I remember the point in the intro to “Where the Streets Have No Name” by U2 that would skip on my dad's copy of the CD when we would listen to it almost 20 years ago. Before we knew how to read and my sister and I knew we were passing the ice cream shop our mom would claim the sign said "closed," but it wasn't until this past year I felt lied to. There are few other early memories I remember well enough to hold fondly.
Sometimes things happen so fast you develop a stutter. Sometimes you convince yourself nothing happens at once and sometimes it's better that way. Sometimes things don't change at all for a long period of time. Maybe your only growth for most of your life is physical. What if you found out that you'd spent your whole life on auto-pilot and you didn't even know there was anything to be piloting?
When does the weight get so heavy on your chest that you decide to do something about it?
I am the crumbling of infrastructure. I gave up freedom to die at will for the company of a dog I was too depressed to train. Sometimes it’s not the people that are toxic, rather the associations. If we’re post-truth, then I reject cognitive science. I want to believe there’s something driving this vessel I’m in. Let there be another dimension where my feet won’t hurt for eternity.
It's hard watching Johnny Carson re-runs without cringing at least once from a joke that today would be socially unacceptable. It troubles the consideration of general acceptability as it is presently analyzed in a transformative period of universal introspection and automated curation of external stimuli.
Why does anyone do anything? My experience may be similar to your experience. Does that matter? I want to find out if the origin of suicide can be traced back to the moment animals who didn't keep up with the pace of evolution realized they didn't share a future with their peers. I can't tell if everything is real or if nothing is real, and I don't know if that's good or bad.
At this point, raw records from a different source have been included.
(* ===== verification/RelayRequests.v ===== *)
(** The requests that the gateway relays to the Workspace Agent:
    services/mcp-gateway/src/relay/request-manager.ts, with
    packages/mcp-core/src/relay-retry-policy.ts.

    A call puts a request in the pending map, sends it and answers a promise; a
    response, a failed send, the timer, an abort or the end of the connection settles it.
    [Manager] keeps the pending map together with what is observable from outside:
    the frames sent and the promises settled, in order.  A promise is named by its
    request identifier, a socket and an abort signal by a number.  JSON values, the request and result
    schemas and the length of a frame are parameters; clock readings, identifiers
    and the generation are arguments.  Logging is left out. *)
From S2P Require Import Prelude Errors JsString JsMap Timeouts.
Open Scope Z_scope.

(** [relayOperations] *)
Inductive RelayOperation :=
  | listWorkspaces | listWorkspaceRoots | listFiles | readFile | readBinaryFile | writeFile | patchFile
  | runValidation | runCommand | searchFiles | inspectGit | getWorkspaceContext
  | startBackgroundTask | getBackgroundTask | waitBackgroundTask | listBackgroundTasks
  | cancelBackgroundTask | readBackgroundTaskLogs | writeBackgroundTaskStdin | readBackgroundTaskOutput
  | gitCreateBranch | gitStagePaths | gitUnstagePaths | gitCommit | gitMergeBranch | gitPushBranch
  | githubGetRepository | githubCreateRepository | githubGetPullRequest | githubCreatePullRequest
  | githubMergePullRequest.

#[export] Instance RelayOperation_eq_dec : EqDecision RelayOperation.
Proof. solve_decision. Defined.

Definition relay_name (o : RelayOperation) : string :=
  match o with
  | listWorkspaces => "listWorkspaces" | listWorkspaceRoots => "listWorkspaceRoots" | listFiles => "listFiles"
  | readFile => "readFile" | readBinaryFile => "readBinaryFile" | writeFile => "writeFile" | patchFile => "patchFile"
  | runValidation => "runValidation" | runCommand => "runCommand" | searchFiles => "searchFiles"
  | inspectGit => "inspectGit" | getWorkspaceContext => "getWorkspaceContext"
  | startBackgroundTask => "startBackgroundTask" | getBackgroundTask => "getBackgroundTask"
  | waitBackgroundTask => "waitBackgroundTask" | listBackgroundTasks => "listBackgroundTasks"
  | cancelBackgroundTask => "cancelBackgroundTask" | readBackgroundTaskLogs => "readBackgroundTaskLogs"
  | writeBackgroundTaskStdin => "writeBackgroundTaskStdin" | readBackgroundTaskOutput => "readBackgroundTaskOutput"
  | gitCreateBranch => "gitCreateBranch" | gitStagePaths => "gitStagePaths" | gitUnstagePaths => "gitUnstagePaths"
  | gitCommit => "gitCommit" | gitMergeBranch => "gitMergeBranch" | gitPushBranch => "gitPushBranch"
  | githubGetRepository => "githubGetRepository" | githubCreateRepository => "githubCreateRepository"
  | githubGetPullRequest => "githubGetPullRequest" | githubCreatePullRequest => "githubCreatePullRequest"
  | githubMergePullRequest => "githubMergePullRequest"
  end.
I don't know if there's anything I can do with my life to make both my parents and my potential children proud, but at least I proudly have a record.
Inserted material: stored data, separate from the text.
(* ===== verification/SourceControl.v ===== *)
(** Source-control mutations: who may ask for one, and how it runs at most once.

    - [assertSourceControlCapability], [assertTypedGitBranchMutationAllowed]:
      packages/mcp-core/src/source-control-policy.ts;
    - the mutations that the agent offers and [executeSourceControlMutation] with its helpers:
      services/workspace-agent/src/local-agent.ts; the executor of remote workspaces
      (services/workspace-agent/src/remote/ssh-workspace-executor.ts, [executeGitHubMutation]) has
      the same body without the branch check.

    A call of [executeSourceControlMutation] advances from one [await] to the next
    ([advance_call]); any number of calls interleave there, and the process may crash,
    which loses the calls and the confirmations but not the receipts.  The receipt store is any store that satisfies
    [Receipts.ReceiptStoreLaws], one for each workspace.  The back ends, the result schemas and SHA-256 are parameters; audit
    metadata is left out. *)
From S2P Require Import Prelude Errors JsString JsMap JsDate Json JsonText Analysis NodeEnv Policy Confirmation Receipts RelayRequests.
Open Scope Z_scope.

(** ** packages/mcp-core/src/source-control-policy.ts *)
Inductive SourceControlCapability :=
| git_branch_write | git_index_write | git_commit_write | git_merge_write | git_remote_push
| github_repository_read | github_repository_create | github_pull_request_read | github_pull_request_create
| github_pull_request_merge.

#[export] Instance SourceControlCapability_eq_dec : EqDecision SourceControlCapability.
Proof. solve_decision. Defined.

Record SourceControlPolicy := mkSourceControlPolicy {
  capabilities : list SourceControlCapability;
  accountOwners : list string;
  additionalRepositories : list string;
}.

(** The part of a workspace that source control reads. *)
Record SourceControlWorkspace := mkSourceControlWorkspace {
  sw_id : string;
  sw_permissionProfile : PermissionProfile;
  sw_confirmationMode : ConfirmationMode;
  sw_sourceControl : option SourceControlPolicy;
}.

Definition denySourceControl {A} (m : string) : result exn A := throw SOURCE_CONTROL_CAPABILITY_DENIED m.
Definition normalizeTarget (value : string) : string := toLowerCase value.
(** [capability.startsWith("github.")] *)
Definition is_github (c : SourceControlCapability) : bool :=
  match c with
  | git_branch_write | git_index_write | git_commit_write | git_merge_write | git_remote_push => false
  | _ => true
  end.

Definition assertSourceControlCapability (workspace : SourceControlWorkspace) (capability : SourceControlCapability)
    (repository canonicalRepository accountOwner : option string) (mutation : bool) : result exn unit :=
  match sw_sourceControl workspace with
  | None => denySourceControl "Source-control capability is not authorized for this workspace."
  | Some configured =>
      if negb (includes (capabilities configured) capability)
      then denySourceControl "Source-control capability is not authorized for this workspace."
      else if mutation && negb (bool_decide (sw_permissionProfile workspace = full_repo_write))
      then denySourceControl "Workspace policy does not allow source-control mutation."
      else if bool_decide (capability = github_repository_create) && bool_decide (accountOwner = None)
      then denySourceControl "GitHub account owner is required for repository creation authorization."
      else if is_github capability && negb (bool_decide (capability = github_repository_create))
              && bool_decide (repository = None)
      then denySourceControl "GitHub repository target is required for source-control authorization."
      else
        _ ← (match repository with
             | None => Ok tt
             | Some repo =>
                 let requested := normalizeTarget repo in
                 let canonical := normalizeTarget <$> canonicalRepository in
                 let additional := map normalizeTarget (additionalRepositories configured) in
                 if negb (bool_decide (Some requested = canonical)) && negb (includes additional requested)
                 then denySourceControl "Source-control repository target is not authorized." else Ok tt
             end : result exn unit);
        match accountOwner with
        | None => Ok tt
        | Some owner =>
            if negb (includes (map normalizeTarget (accountOwners configured)) (normalizeTarget owner))
            then denySourceControl "GitHub account owner is not authorized for repository creation." else Ok tt
        end
  end.

Definition isProtectedMain (value : option string) : bool :=
  match value with Some v => toLowerCase v =s "main" | None => false end.
Definition assertTypedGitBranchMutationAllowed (operation : SourceControlOperationName) (currentBranch : option string) :
    result exn unit :=
  let currentIsMain := isProtectedMain currentBranch in
  if bool_decide (operation = op_git_commit) && currentIsMain
     || bool_decide (operation = op_git_merge_branch) && currentIsMain
  then throw GIT_PROTECTED_BRANCH "The protected main branch cannot be mutated by this typed Git operation."
  else Ok tt.

(** ** services/workspace-agent/src/local-agent.ts *)
Section SourceControl.
Context `{JN : JsNumber} `{JR : !JsNumberRead JN}.

(** *** The helpers *)
Definition readConfirmationId (input : value) : option string :=
  match input with
  | VObject _ es =>
      match field "confirmationId" es with
      | Some (VString s) => if sempty s then None else Some s
      | _ => None
      end
  | _ => None
  end.

Definition deriveSourceControlIdempotencyKey (input : value) (context : OperationContext) : result exn string :=
  match idempotencyKey context, readConfirmationId input, invocationId context, correlationId context with
  | Some v, _, _, _ | None, Some v, _, _ | None, None, Some v, _ | None, None, None, Some v => Ok v
  | None, None, None, None =>
      throw INVALID_ARGUMENT
        "Source-control mutation requires an idempotency, invocation, correlation or confirmation identity."
  end.

Definition sourceControlConfirmationOperation (workspace : SourceControlWorkspace) (operation : ConfirmableOperation)
    (sourceBranch : option string) : option ConfirmableOperation :=
  let trusted := bool_decide (sw_confirmationMode workspace = trusted_workspace)
                 && bool_decide (sw_permissionProfile workspace = full_repo_write) in
  let trustedFeatureFlow := bool_decide (operation = git_push_branch)
                            || bool_decide (operation = github_create_pull_request) in
  let sourceIsProtectedMain := isProtectedMain sourceBranch in
  if trusted && trustedFeatureFlow && negb (sempty (default EmptyString sourceBranch)) && negb sourceIsProtectedMain
  then None else Some operation.

Definition localGitRepositoryTarget (workspaceId root : string) : string :=
  "git:" +:+ workspaceId +:+ ":" +:+ root.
A record of my attempts to navigate holding myself accountable for the first time. A record about what could be called my first love and how little I knew about it. These songs are moments, urges, impulses, reflections on what’s happening as it’s happening. I want this work to empower others to place more value on individual moments and embrace emotion and intuition as the truest thing we have. All we have is ourselves individually, collectively.